Largest square formed in a matrix

Given a binary matrix mat of size n * m, find out the maximum length of a side of a square sub-matrix with all 1s.

Examples:

Input: n = 6, m = 5
mat = [[0, 1, 1, 0, 1], 
       [1, 1, 0, 1, 0],
       [0, 1, 1, 1, 0],
       [1, 1, 1, 1, 0],
       [1, 1, 1, 1, 1],
       [0, 0, 0, 0, 0]]
Output: 3
Explanation: 

The maximum length of a side of the square sub-matrix is 3 where every element is 1.

Input: n = 2, m = 2
mat = [[1, 1], 
       [1, 1]]
Output: 2
Explanation: The maximum length of a side of the square sub-matrix is 2. The matrix itself is the maximum sized sub-matrix in this case.

Input: n = 2, m = 2
mat = [[0, 0], 
       [0, 0]]
Output: 0
Explanation: There is no 1 in the matrix.

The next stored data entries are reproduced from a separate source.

(** X13: a record that differs from the active row it is compared with
    leaves two rows flagged active under its external identifier.  When the
    round returns, the compared row is still in the table under its
    identity, still flagged active, with [updated_at] set to the time of
    the change, and a row with a new identity, the same external
    identifier and [is_active] true has been appended. *)
Theorem changed_record_leaves_two_active_versions
    (lk : Lookups) (combos combos' : list Combo) (person : Json.Person.t)
    (w w' : World) (r : Resolved) (row : People.t) (rest : list People.t) :
  resolve lk person w = (w, Ok r) ->
  active_with_guid (r_guid r) (db w) = row :: rest ->
  (forall w1 o, People_init person r w = (w1, Ok o) ->
     unchanged (db w) o (from_db row) r = false) ->
  reconcile currency_db_text lk combos person w = (w', Ok combos') ->
  exists old new,
    In old (people (db w')) /\ In new (people (db w'))
    /\ People.id old = People.id row /\ People.id new = next_uuid w
    /\ People.id old <> People.id new
    /\ People.guid old = r_guid r /\ People.guid new = r_guid r
    /\ People.is_active old = true /\ People.is_active new = true
    /\ People.updated_at old = N.succ (N.succ (clock w))
    /\ length (people (db w')) = S (length (people (db w))).
Proof.
  intros Hres Hact Hchanged. unfold reconcile.
  rewrite (bind_step _ _ _ _ _ Hres).
  destruct (People_init person r w) as [w1 [o|e]] eqn:Hinit; [|discriminate Hinit].
  pose proof (People_init_inv _ _ _ _ _ Hinit)
    as (Hid & Hg & Hflag & _ & Hadd & Hd1 & Hn1 & Hc1).
  rewrite (bind_step _ _ _ _ _ Hinit).
  rewrite (bind_step get_db _ w1 w1 (db w1) eq_refl).
  rewrite Hg, Hd1, Hact. rewrite (Hchanged _ _ eq_refl). cbn [negb].
  intros Hrun. apply bind_Ok in Hrun as (w2 & o2 & Hshut & Hrun).
  assert (In row (active_with_guid (r_guid r) (db w))) as Hrow
    by (rewrite Hact; left; reflexivity).
  pose proof (active_with_guid_flagged _ _ _ Hrow) as Hrow_active.
  assert (People.guid row = r_guid r) as Hrow_guid.
  { apply filter_In in Hrow as [_ E]. apply N.eqb_eq in E. exact E. }
  apply active_with_guid_In in Hrow.
  assert (In row (people (db w1))) as Hrow1 by (rewrite Hd1; exact Hrow).
  destruct (shut_out_inv currency_db_text _ _ _ _ Hrow1 Hshut)
    as (b & Hp2 & _ & _ & _ & _ & _ & _ & _).
  pose proof (save_new_inv currency_db_text _ _ _ _ _ _ Hadd Hrun)
    as (b' & _ & Hpk & Hp & _).
  cbn zeta in Hpk, Hp.
  set (old := People.set_balance b
                (People.fields (People.set_updated_at (clock w1) (from_db row)))) in *.
  exists old, (People.set_balance b' (People.fields o)).
  assert (In old (people (db w2))) as Hold.
  { rewrite Hp2. pose proof (replace_row_In People.id old row _ Hrow1) as H.
    change (People.id old) with (People.id row) in H.
    rewrite N.eqb_refl in H. exact H. }
  split; [rewrite Hp; apply in_or_app; left; exact Hold|].
  split; [rewrite Hp; apply in_or_app; right; left; reflexivity|].
  split; [reflexivity|]. split; [exact Hid|]. split.
  { cbn. intros E. apply (has_pk_false_In _ _ _ Hpk old Hold). exact E. }
  split; [exact Hrow_guid|]. split; [exact Hg|]. split; [exact Hrow_active|].
  split; [exact Hflag|]. split; [cbn; exact Hc1|].
  rewrite Hp, length_app, Hp2. cbn.
  rewrite <- (length_map People.id (replace_row _ _ _)), replace_row_ids, length_map.
  rewrite Hd1. lia.
Qed.

End Reconcile.

(** *** The manager of the active rows *)

Lemma insert_by_name_Permutation r l : Permutation (insert_by_name r l) (r :: l).
Proof.
  induction l as [|x l IH]; cbn; [reflexivity|].
  destruct (String.leb _ _); [reflexivity|].
  rewrite IH. apply perm_swap.
Qed.

Lemma order_by_name_Permutation l : Permutation (order_by_name l) l.
Proof.
  induction l as [|x l IH]; cbn; [reflexivity|].
  rewrite insert_by_name_Permutation, IH. reflexivity.
Qed.

Lemma insert_by_name_Sorted r l :
  Sorted by_name l -> Sorted by_name (insert_by_name r l).
Proof.
  induction 1 as [|x l Hl IH Hx]; cbn.
  - repeat constructor.
  - destruct (String.leb (People.name r) (People.name x)) eqn:E.
    + constructor; [constructor; assumption | constructor; exact E].
    + constructor; [exact IH|].
      assert (by_name x r) as Hxr.
      { destruct (String.leb_total (People.name r) (People.name x)) as [H|H];
          [congruence | exact H]. }
      destruct l as [|y l]; cbn; [constructor; exact Hxr|].
      destruct (String.leb (People.name r) (People.name y));
        constructor; [exact Hxr|].
      inversion Hx; assumption.
Qed.

Lemma order_by_name_Sorted l : Sorted by_name (order_by_name l).
Proof.
  induction l as [|x l IH]; cbn; [constructor|].
  apply insert_by_name_Sorted. exact IH.
Qed.

(** X14: [People.active] yields the rows flagged active, each as often as
    it is stored and no other, in non-decreasing order of [name]. *)
Theorem the_active_manager_yields_the_flagged_rows_by_name (d : DB) :
  Permutation (OnlyActiveManager d) (List.filter People.is_active (people d))
  /\ Sorted by_name (OnlyActiveManager d).
Proof.
  unfold OnlyActiveManager.
  split; [apply order_by_name_Permutation | apply order_by_name_Sorted].
Qed.

(** *** The endpoints *)

Lemma two_in_list {X} (a b : X) (l : list X) :
  In a l -> In b l -> a <> b -> exists x y rest, l = x :: y :: rest.
Proof.
  destruct l as [|x [|y rest]]; cbn; [tauto | | eauto].
  intros [<- | []] [<- | []] Hne. congruence.
Qed.

Lemma active_with_guid_spec g d row :
  In row (active_with_guid g d)
  <-> In row (people d) /\ People.is_active row = true /\ People.guid row = g.
Proof.
  unfold active_with_guid, OnlyActiveManager.
  rewrite filter_In, order_by_name_In, filter_In, N.eqb_eq. tauto.
Qed.

Lemma two_active_versions g d old new :
  In old (people d) -> In new (people d) ->
  People.id old <> People.id new ->
  People.guid old = g -> People.guid new = g ->
  People.is_active old = true -> People.is_active new = true ->
  Views.get (active_with_guid g d) = inl Views.MultipleObjectsReturned.
Proof.
  intros H1 H2 Hne G1 G2 A1 A2.
  destruct (two_in_list old new (active_with_guid g d)) as (x & y & rest & ->).
  - apply active_with_guid_spec. auto.
  - apply active_with_guid_spec. auto.
  - congruence.
  - reflexivity.
Qed.

(** X15: an external identifier with two rows flagged active, under
    different identities, cannot be served: [validate_people] lets
    [MultipleObjectsReturned] through for a list that starts with it, and
    so do [favourite_foods] for that person and [commonfriends] for a
    request that names the person first. *)
Theorem two_active_versions_break_the_person_endpoints
    (d : DB) (text : string) (g : Guid) (old new : People.t) :
  Py.UUID text = Some g ->
  In old (people d) -> In new (people d) ->
  People.id old <> People.id new ->
  People.guid old = g -> People.guid new = g ->
  People.is_active old = true -> People.is_active new = true ->
  (forall rest,
     Views.validate_people d (text :: rest)
     = Views.Uncaught Views.MultipleObjectsReturned)
  /\ Views.favourite_foods d text = Views.Uncaught Views.MultipleObjectsReturned
  /\ forall people_uuids rest,
       Text.split ":" people_uuids = text :: rest ->
       Views.commonfriends d people_uuids
       = Views.Uncaught Views.MultipleObjectsReturned.
Proof.
  intros Hg H1 H2 Hne G1 G2 A1 A2.
  pose proof (two_active_versions g d old new H1 H2 Hne G1 G2 A1 A2) as Hget.
  assert (forall rest, Views.validate_people d (text :: rest)
                       = Views.Uncaught Views.MultipleObjectsReturned) as Hv.
  { intros rest. cbn [Views.validate_people]. rewrite Hg, Hget. reflexivity. }
  split; [exact Hv|]. split.
  - unfold Views.favourite_foods. rewrite Hv. reflexivity.
  - intros people_uuids rest Hs. unfold Views.commonfriends.
    rewrite Hs, Hv. reflexivity.
Qed.

Lemma filter_none {X} (p : X -> bool) (l : list X) :
  (forall x, In x l -> p x = false) -> List.filter p l = [].
Proof.
  induction l as [|x l IH]; intros H; cbn; [reflexivity|].
  rewrite (H x (or_introl eq_refl)). apply IH. intros y Hy. apply H. right. exact Hy.
Qed.

Lemma filter_unique {X} (f : X -> string) (c : X) (l : list X) :
  NoDup (map f l) -> In c l ->
  List.filter (fun x => String.eqb (f x) (f c)) l = [c].
Proof.
  induction l as [|x l IH]; cbn [map List.filter In]; [tauto|].
  intros [Hx Hnd]%NoDup_cons [-> | Hin].
  - rewrite String.eqb_refl. f_equal.
    apply filter_none. intros y Hy. apply String.eqb_neq. intros E. apply Hx.
    rewrite <- E. apply list_elem_of_In, in_map. exact Hy.
  - destruct (String.eqb (f x) (f c)) eqn:E; [|auto].
    apply String.eqb_eq in E. exfalso. apply Hx. rewrite E.
    apply list_elem_of_In, in_map. exact Hin.
Qed.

Expected Time Complexity: O(n*m)
Expected Auxiliary Space: O(n*m)

Constraints:
1 ≤ n, m ≤ 500
0 ≤ mat[i][j] ≤ 1 

Approach 01:

class Solution {
public:
    int maxSquare(int rows, int cols, vector<vector<int>> matrix) {
        int max_square_size = 0;
        
        for(int i = 0; i < rows; i++){
            for(int j = 0; j < cols; j++){
                if(matrix[i][j] == 1){
                    if(i == 0 || j == 0)
                        matrix[i][j] = 1;
                    else{
                        matrix[i][j] = min({matrix[i-1][j-1], matrix[i-1][j], matrix[i][j-1]}) + 1;
                    }
                    max_square_size = max(max_square_size, matrix[i][j]);
                }
            }
        }
        return max_square_size;
    }
};

from typing import List

class Solution:
    def maxSquare(self, rows: int, cols: int, matrix: List[List[int]]) -> int:
        max_square_size = 0
        
        for i in range(rows):
            for j in range(cols):
                if matrix[i][j] == 1:
                    if i == 0 or j == 0:
                        matrix[i][j] = 1
                    else:
                        matrix[i][j] = min(matrix[i-1][j-1], matrix[i-1][j], matrix[i][j-1]) + 1
                    max_square_size = max(max_square_size, matrix[i][j])
        
        return max_square_size

Time Complexity

• Nested Loops:

  The algorithm uses nested loops to traverse each element of the matrix. The outer loop runs \( \text{rows} \) times and the inner loop runs \( \text{cols} \) times.

• Overall Time Complexity:

  The overall time complexity is \( O(\text{rows} \times \text{cols}) \), where \( \text{rows} \) is the number of rows and \( \text{cols} \) is the number of columns in the matrix.

Space Complexity

• In-Place Modification:

  The algorithm modifies the input matrix in-place to store intermediate results. No additional space proportional to the size of the input is used.

• Overall Space Complexity:

  The overall space complexity is \( O(1) \), as the algorithm only uses a constant amount of extra space for variables such as max_square_size.